The article traces the historical evolution of GDP, beginning in the 1930s when it was first developed as a tool to measure economic output. It became a benchmark for economic policy after World War II, particularly within the Keynesian model. However, as the 1970s and 1980s progressed, GDP’s role expanded beyond its original purpose. It became a symbol for neoliberal economic policies, which emphasized deregulation and free-market capitalism. The piece notes that this shift led to distorted growth metrics, as the focus moved from sustainable economic growth to financial speculation and credit expansion. This has resulted in a situation where reported growth often reflects increased debt and asset inflation rather than actual physical output.
The article also explores alternative measures of economic health, such as Tim Morgan’s C-GDP, which aims to strip out the distorting effects of debt and credit expansion to assess underlying economic activity. Morgan’s research highlights the significant discrepancy between conventional GDP metrics and a more accurate assessment of real economic growth. This alternative method reveals how much of the reported growth in recent decades has been driven by credit expansion, asset inflation, and consumer spending rather than the creation of physical goods and services. The implications of this finding suggest that the traditional reliance on GDP may be an incomplete or even misleading representation of a country’s true economic performance.
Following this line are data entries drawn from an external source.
Lemma Early_healthyAll_true (w : W) (dbs : list GormDB) :
  Early.healthyAll w dbs = true ↔ ∀ db, db ∈ dbs → answers w db.
Proof.
  induction dbs as [|db dbs IH]; simpl.
  - split; [intros _ db Hin; inversion Hin | reflexivity].
  - destruct (gorm_DB db) as [c|err] eqn:Hdb.
    + destruct (sql_Ping c w) as [err|] eqn:Hping.
      * split; [discriminate |].
        intros Hall. destruct (Hall db) as (c' & Hc' & Hp); [left |].
        rewrite Hdb in Hc'. injection Hc' as <-. congruence.
      * rewrite IH. split.
        -- intros Hall db' [->|Hin]%elem_of_cons; [exists c; auto | auto].
        -- intros Hall db' Hin. apply Hall. by right.
    + split; [discriminate |].
      intros Hall. destruct (Hall db) as (c' & Hc' & _); [left |].
      rewrite Hdb in Hc'. discriminate.
Qed.

Lemma elem_of_values (m : gmap string GormDB) (db : GormDB) :
  db ∈ (map_to_list m).*2 ↔ ∃ n, m !! n = Some db.
Proof.
  rewrite list_elem_of_fmap. split.
  - intros ([n db'] & -> & Hin). exists n. by apply elem_of_map_to_list.
  - intros (n & Hn). exists (n, db). split; [done |].
    by apply elem_of_map_to_list.
Qed.

(** C8: in both variants [IsHealthy] is [true] exactly when every
    handle of the handle map yields its native connection and that
    connection answers the ping; one handle that fails either step
    makes the result [false]. *)
Theorem IsHealthy_iff_every_handle_answers (w : W) :
  (∀ e : Later.ClickHouseEntry,
     (Later.IsHealthy e w = true ↔
      ∀ n db, Later.GormDbMap e !! n = Some db →
              ∃ c, gorm_DB db = inl c ∧ sql_Ping c w = None) ∧
     (∀ n db, Later.GormDbMap e !! n = Some db →
              (∀ c, gorm_DB db = inl c → sql_Ping c w ≠ None) →
              Later.IsHealthy e w = false)) ∧
  (∀ e : Early.ClickHouseEntry,
     (Early.IsHealthy e w = true ↔
      ∀ n db, Early.GormDbMap e !! n = Some db →
              ∃ c, gorm_DB db = inl c ∧ sql_Ping c w = None) ∧
     (∀ n db, Early.GormDbMap e !! n = Some db →
              (∀ c, gorm_DB db = inl c → sql_Ping c w ≠ None) →
              Early.IsHealthy e w = false)).
Proof.
  assert (HL : ∀ e : Later.ClickHouseEntry,
            Later.IsHealthy e w = true ↔
            ∀ n db, Later.GormDbMap e !! n = Some db → answers w db).
  { intros e. unfold Later.IsHealthy, Later.handles.
    rewrite Later_healthyAll_true. split.
    - intros Hall n db Hn. apply Hall, elem_of_values. eauto.
    - intros Hall db (n & Hn)%elem_of_values. eauto. }
  assert (HE : ∀ e : Early.ClickHouseEntry,
            Early.IsHealthy e w = true ↔
            ∀ n db, Early.GormDbMap e !! n = Some db → answers w db).
  { intros e. unfold Early.IsHealthy, Early.handles.
    rewrite Early_healthyAll_true. split.
    - intros Hall n db Hn. apply Hall, elem_of_values. eauto.
    - intros Hall db (n & Hn)%elem_of_values. eauto. }
  split; intros e; (split; [first [apply HL | apply HE] |]).
  - intros n db Hn Hbad. apply not_true_is_false. intros Hok.
    destruct (proj1 (HL e) Hok n db Hn) as (c & Hc & Hp).
    by apply (Hbad c).
  - intros n db Hn Hbad. apply not_true_is_false. intros Hok.
    destruct (proj1 (HE e) Hok n db Hn) as (c & Hc & Hp).
    by apply (Hbad c).
Qed.
End health.

(** * Registration from code *)

Section registered.
Context {H : Type} `{!Later.Host H}.

Lemma Later_apply_declared (decls : list declaration)
    (e : Later.ClickHouseEntry) :
  foldl (λ e opt, opt e) e (declaredOption <$> decls)
  = Later.set_innerDbList
      (Later.innerDbList e ++
       (declaredInner <$> filter (λ d, nonempty (decl_name d)) decls)) e.
Proof.
  revert e. induction decls as [|d decls IH]; intros e.
  - simpl. rewrite app_nil_r. by destruct e.
  - rewrite fmap_cons. simpl foldl. rewrite IH. rewrite filter_cons.
    unfold declaredOption, Later.WithDatabase.
    destruct (decide (nonempty (decl_name d))) as [Hn|Hn].
    + apply Is_true_true in Hn. rewrite Hn. simpl.
      destruct e; simpl. rewrite <- app_assoc. reflexivity.
    + apply Is_true_false in Hn. rewrite Hn. reflexivity.
Qed.

Lemma Later_defaultConfigs_fold (l : list Later.databaseInner)
    (e : Later.ClickHouseEntry) :
  let e' :=
    foldl (λ e innerDb,
             Later.set_GormConfigMap
               (<[Later.name innerDb :=
                    Later.mkConfig (Later.logger e) (Later.dryRun innerDb)]>
                  (Later.GormConfigMap e)) e) e l in
  Later.innerDbList e' = Later.innerDbList e ∧
  Later.logger e' = Later.logger e ∧
  Later.GormDbMap e' = Later.GormDbMap e ∧
  dom (Later.GormConfigMap e')
  = dom (Later.GormConfigMap e) ∪ list_to_set (Later.name <$> l).
Proof.
  revert e. induction l as [|d l IH]; intros e; simpl.
  - repeat split. by rewrite (right_id_L ∅ (∪)).
  - specialize (IH (Later.set_GormConfigMap
                      (<[Later.name d :=
                           Later.mkConfig (Later.logger e) (Later.dryRun d)]>
                         (Later.GormConfigMap e)) e)).
    simpl in IH. destruct IH as (Hl & Hlog & Hdb & Hdom).
    repeat split; [done | done | done |].
    rewrite Hdom. simpl. rewrite dom_insert_L.
    rewrite (assoc_L (∪)). f_equal. apply (comm_L (∪)).
Qed.

Lemma Later_defaultConfigs_other (l : list Later.databaseInner)
    (e : Later.ClickHouseEntry) (n : string) :
  (∀ d, d ∈ l → Later.name d ≠ n) →
  Later.GormConfigMap
    (foldl (λ e innerDb,
              Later.set_GormConfigMap
                (<[Later.name innerDb :=
                     Later.mkConfig (Later.logger e) (Later.dryRun innerDb)]>
                   (Later.GormConfigMap e)) e) e l) !! n
  = Later.GormConfigMap e !! n.
Proof.
  revert e. induction l as [|d l IH]; intros e Hne; [reflexivity |].
  simpl. rewrite IH by (intros d' Hd'; apply Hne; by right).
  simpl. apply lookup_insert_ne, Hne. by left.
Qed.

(** The configuration stored under a name is built from the last
    descriptor of that name. *)
Lemma Later_defaultConfigs_last (l1 l2 : list Later.databaseInner)
    (d : Later.databaseInner) (e : Later.ClickHouseEntry) :
  Later.innerDbList e = l1 ++ d :: l2 →
  (∀ d', d' ∈ l2 → Later.name d' ≠ Later.name d) →
  Later.GormConfigMap (Later.defaultConfigs e) !! Later.name d
  = Some (Later.mkConfig (Later.logger e) (Later.dryRun d)).
Proof.
  intros Hl Hlast. unfold Later.defaultConfigs. rewrite Hl, foldl_app.
  simpl. rewrite Later_defaultConfigs_other by done. simpl.
  rewrite lookup_insert_eq.
  by destruct (Later_defaultConfigs_fold l1 e) as (_ & -> & _).
Qed.

Lemma declaredInner_name (l : list declaration) :
  Later.name <$> (declaredInner <$> l) = decl_name <$> l.
Proof. rewrite <- list_fmap_compose. reflexivity. Qed.

(** C7: registering a sequence of per-database declarations keeps one
    descriptor per declaration with a name, in order and without
    merging, while the configuration map gets one entry per distinct
    declared name; so a name declared twice yields two descriptors and
    one configuration entry, the one built from the last declaration
    of that name. *)
Theorem one_config_per_name_one_descriptor_per_declaration
    (h : H) (decls : list declaration) :
  let e := (Later.RegisterClickHouseEntry (declaredOption <$> decls) h).1 in
  let named := filter (λ d, nonempty (decl_name d)) decls in
  Later.innerDbList e = declaredInner <$> named ∧
  dom (Later.GormConfigMap e) = list_to_set (decl_name <$> named) ∧
  size (Later.GormConfigMap e) = length (remove_dups (decl_name <$> named)) ∧
  (∀ n, length (filter (λ i, Later.name i = n) (Later.innerDbList e))
        = length (filter (λ d, decl_name d = n) named)) ∧
  (∀ l1 d l2,
     named = l1 ++ d :: l2 →
     (∀ d', d' ∈ l2 → decl_name d' ≠ decl_name d) →
     Later.GormConfigMap e !! decl_name d
     = Some (Later.mkConfig (Later.logger e) (decl_dryRun d))).
Proof.
  intros e named.
  assert (Hlist : Later.innerDbList e = declaredInner <$> named
                  ∧ dom (Later.GormConfigMap e)
                    = list_to_set (decl_name <$> named)
                  ∧ ∀ l1 d l2,
                      named = l1 ++ d :: l2 →
                      (∀ d', d' ∈ l2 → decl_name d' ≠ decl_name d) →
                      Later.GormConfigMap e !! decl_name d
                      = Some (Later.mkConfig (Later.logger e)
                                (decl_dryRun d))).
  { subst e. unfold Later.RegisterClickHouseEntry. cbv zeta.
    rewrite Later_apply_declared. cbn [fst].
    set (e0 := Later.set_innerDbList _ _).
    set (e1 := if negb (nonempty (Later.entryDescription e0)) then _ else e0).
    assert (He1 : Later.innerDbList e1 = declaredInner <$> named
                  ∧ Later.GormConfigMap e1 = ∅).
    { subst e1. by destruct (negb _). }
    destruct He1 as [He1 Hmap].
    destruct (Later_defaultConfigs_fold (Later.innerDbList e1) e1)
      as (Hl & Hlog & _ & Hd).
    split; [| split].
    - unfold Later.defaultConfigs. by rewrite Hl, He1.
    - unfold Later.defaultConfigs.
      rewrite Hd, Hmap, He1, dom_empty_L, declaredInner_name.
      apply (left_id_L ∅ (∪)).
    - intros l1 d l2 Hsplit Hlast.
      change (decl_name d) with (Later.name (declaredInner d)).
      change (decl_dryRun d) with (Later.dryRun (declaredInner d)).
      unfold Later.defaultConfigs at 2. rewrite Hlog.
      apply (Later_defaultConfigs_last (declaredInner <$> l1)
               (declaredInner <$> l2)).
      + by rewrite He1, Hsplit, fmap_app, fmap_cons.
      + intros d' (x & -> & Hx)%list_elem_of_fmap. by apply Hlast. }
  destruct Hlist as (Hlist & Hdom & Hcfg).
  split; [done |]. split; [done |]. split; [| split; [| done]].
  - rewrite <- size_dom, Hdom.
    rewrite <- (size_list_to_set (C := gset string) (remove_dups _))
      by apply NoDup_remove_dups.
    f_equal. apply set_eq. intros n.
    by rewrite !elem_of_list_to_set, elem_of_remove_dups.
  - intros n. rewrite Hlist. clear.
    induction named as [|d l IH]; [done |].
    rewrite fmap_cons, !filter_cons. simpl.
    destruct (decide (decl_name d = n)); simpl; by rewrite IH.
Qed.
End registered.
Lemma archive_route_stopped config (rateLimit parser : Stage) env request db :
  (∀ e, rateLimit request = Throw e →
        taskRoutes.archive config rateLimit parser env request db =
          (errorHandler config e, db)) ∧
  (∀ e, rateLimit request = Ok tt → parser request = Throw e →
        taskRoutes.archive config rateLimit parser env request db =
          (errorHandler config e, db)).
Proof.
  unfold taskRoutes.archive, taskRoutes.route, bind, run_stage. split.
  - intros e ->. done.
  - intros e -> ->. done.
Qed.

Lemma archive_route_run config (rateLimit parser : Stage) env request db :
  rateLimit request = Ok tt → parser request = Ok tt →
  taskRoutes.archive config rateLimit parser env request db =
    if id_pattern (Request.params_id request) then
      match authMiddleware request db with
      | (Ok request', db1) =>
          match Request.userId request' with
          | Some userId =>
              match TaskService.archiveTask env (Request.params_id request')
                      userId db1 with
              | (Ok task, db2) => (mkReply 200 (Success task), db2)
              | (Throw e, db2) => (errorHandler config e, db2)
              end
          | None =>
              match taskRoutes.guarded_without_caller (A := Reply)
                      (Request.params_id request') db1 with
              | (Ok reply, db2) => (reply, db2)
              | (Throw e, db2) => (errorHandler config e, db2)
              end
          end
      | (Throw e, db1) => (errorHandler config e, db1)
      end
    else (errorHandler config FastifyValidation, db).
Proof.
  intros Hlimit Hparser.
  unfold taskRoutes.archive, taskRoutes.route, taskRoutes.archive_handler,
    archiveTaskSchema, bind, run_stage.
  rewrite Hlimit, Hparser.
  destruct (id_pattern _); [| done]. simpl.
  destruct (authMiddleware request db) as [[request'|e] db1]; [| done].
  destruct (Request.userId request'); [| done].
  by destruct (TaskService.archiveTask _ _ _ _) as [[task|e] db2].
Qed.

Lemma authenticated_or_not request db :
  (∃ v, authenticated request db v) ∨ ¬ (∃ v, authenticated request db v).
Proof.
  unfold authenticated.
  destruct (supplied request) as [v|]; [| right; by intros (v & ? & _)].
  destruct (UUID_REGEX v) eqn:Hre.
  - destruct (users db !! v) as [u|] eqn:Hu.
    + left. exists v. split; [done |]. split; [| by eexists].
      by apply UUID_REGEX_hyphenated_hex.
    + right. intros (v' & [= <-] & _ & [u Hu']). congruence.
  - right. intros (v' & [= <-] & Hhex%UUID_REGEX_hyphenated_hex & _). congruence.
Qed.

Ltac status_code := simpl; rewrite !elem_of_cons; auto 10.

(** C8, amended: the replies of [POST /tasks/:id/archive], the store
    answering.  A request the rate limiter stops, or the content-type
    parser after it, gets the error handler's reply to what that stage
    threw, with the status code the error carries (429, 415 and the
    like) or 500 when it carries none, and the store is not asked.  A request they let through is
    answered 400 when the id is not in the pattern of the schema, else
    401 when it is not authenticated, else 404 when no task has the id,
    else 403 when the task belongs to another user, else 200 with the
    task, which is stored with status [ARCHIVED]; it has no other
    status code. *)
Theorem archive_route_replies
    (config : Config) (rateLimit parser : Stage) (env : Env)
    (request : Request.t) (db : Db) :
  let id := Request.params_id request in
  let reply := (taskRoutes.archive config rateLimit parser env request db).1 in
  let db' := (taskRoutes.archive config rateLimit parser env request db).2 in
  (∀ e, rateLimit request = Throw e → reply = errorHandler config e ∧ db' = db) ∧
  (∀ e, rateLimit request = Ok tt → parser request = Throw e →
        reply = errorHandler config e ∧ db' = db) ∧
  (∀ code message, code ≠ 0 →
     statusCode (errorHandler config (GenericError (Some code) message)) = code) ∧
  (∀ message, statusCode (errorHandler config (GenericError None message)) = 500) ∧
  (rateLimit request = Ok tt → parser request = Ok tt →
   (id_pattern id = false → statusCode reply = 400) ∧
   (id_pattern id = true → (¬ ∃ v, authenticated request db v) →
      statusCode reply = 401) ∧
   (∀ v, id_pattern id = true → authenticated request db v →
         tasks db !! id = None → statusCode reply = 404) ∧
   (∀ v task, id_pattern id = true → authenticated request db v →
         tasks db !! id = Some task → Task.userId task ≠ v →
         statusCode reply = 403) ∧
   (∀ v task, id_pattern id = true → authenticated request db v →
         tasks db !! id = Some task → Task.userId task = v →
         statusCode reply = 200 ∧
         ∃ task', payload reply = Success task' ∧
                  Task.status task' = ARCHIVED ∧
                  tasks db' !! id = Some task') ∧
   statusCode reply ∈ [200; 400; 401; 403; 404]).
Proof.
  intros id reply db'. subst reply db'.
  destruct (archive_route_stopped config rateLimit parser env request db)
    as [Hlimited Hunparsed].
  split; [intros e He; by rewrite (Hlimited e He) |].
  split; [intros e Hl He; by rewrite (Hunparsed e Hl He) |].
  split.
  { intros code message Hcode. simpl. apply Z.eqb_neq in Hcode. by rewrite Hcode. }
  split; [done |].
  intros Hlimit Hparser.
  assert (id_pattern id = false →
          taskRoutes.archive config rateLimit parser env request db =
            (errorHandler config FastifyValidation, db)) as H400.
  { intros Hid. rewrite archive_route_run by done. fold id. by rewrite Hid. }
  assert (id_pattern id = true → (¬ ∃ v, authenticated request db v) →
          ∃ message db1,
            taskRoutes.archive config rateLimit parser env request db =
              (errorHandler config (UnauthorizedError message), db1)) as H401.
  { intros Hid Hno. rewrite archive_route_run by done. fold id. rewrite Hid.
    destruct (authMiddleware_unauthenticated _ _ Hno) as (m & db1 & ->).
    by eexists _, _. }
  assert (∀ v, id_pattern id = true → authenticated request db v →
               tasks db !! id = None →
               taskRoutes.archive config rateLimit parser env request db =
                 (errorHandler config (NotFoundError "Task"),
                  logged (TaskFindUnique id) (logged (UserFindUnique (WhereId v)) db)))
    as H404.
  { intros v Hid Hauth Hnone. rewrite archive_route_run by done. fold id. rewrite Hid.
    rewrite (authMiddleware_authenticated _ _ _ Hauth). simpl.
    by rewrite archiveTask_missing. }
  assert (∀ v task, id_pattern id = true → authenticated request db v →
               tasks db !! id = Some task → Task.userId task ≠ v →
               taskRoutes.archive config rateLimit parser env request db =
                 (errorHandler config
                    (ForbiddenError "You do not have access to this task"),
                  logged (TaskFindUnique id) (logged (UserFindUnique (WhereId v)) db)))
    as H403.
  { intros v task Hid Hauth Hsome Hne. rewrite archive_route_run by done. fold id.
    rewrite Hid, (authMiddleware_authenticated _ _ _ Hauth). simpl.
    by rewrite (archiveTask_foreign _ _ _ _ task). }
  assert (∀ v task, id_pattern id = true → authenticated request db v →
               tasks db !! id = Some task → Task.userId task = v →
               ∃ task' db',
                 taskRoutes.archive config rateLimit parser env request db =
                   (mkReply 200 (Success task'), db') ∧
                 Task.status task' = ARCHIVED ∧ tasks db' !! id = Some task')
    as H200.
  { intros v task Hid Hauth Hsome Hown. rewrite archive_route_run by done. fold id.
    rewrite Hid, (authMiddleware_authenticated _ _ _ Hauth). simpl.
    rewrite (archiveTask_run _ _ _ _ task); [| done | done].
    eexists _, _. split; [done |]. simpl. split; [done | apply lookup_insert_eq]. }
  split; [| split; [| split; [| split; [| split]]]].
  - intros Hid. by rewrite H400.
  - intros Hid Hno. by destruct (H401 Hid Hno) as (m & db1 & ->).
  - intros v Hid Hauth Hnone. by rewrite (H404 v).
  - intros v task Hid Hauth Hsome Hne. by rewrite (H403 v task).
  - intros v task Hid Hauth Hsome Hown.
    destruct (H200 v task) as (task' & db' & -> & Hst & Hrow); try done.
    split; [done |]. by exists task'.
  - destruct (id_pattern id) eqn:Hid; [| rewrite H400; [status_code | done]].
    destruct (authenticated_or_not request db) as [[v Hauth] | Hno].
    + destruct (tasks db !! id) as [task|] eqn:Htask.
      * destruct (decide (Task.userId task = v)) as [Hown | Hne].
        -- destruct (H200 v task) as (task' & db' & -> & _); try done. status_code.
        -- rewrite (H403 v task); try done. status_code.
      * rewrite (H404 v); try done. status_code.
    + destruct (H401 eq_refl Hno) as (m & db1 & ->). status_code.
Qed.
Additionally, the article examines how the reliance on GDP reflects broader civilizational assumptions and priorities. It suggests that the current economic systems are shaped by a short-term outlook, where immediate gains are prioritized over long-term sustainability. The author reflects on how the continued use of GDP as a primary economic indicator may be a result of a deeper, almost metaphysical belief in the power of economic metrics to guide policy and decision-making. This belief, akin to Constantine’s faith in the cross, is seen as a form of economic mysticism where GDP is treated as a definitive measure of success. Ultimately, the piece calls for a reevaluation of the economic paradigm, urging a shift from short-term metrics to more sustainable and equitable measures of economic health.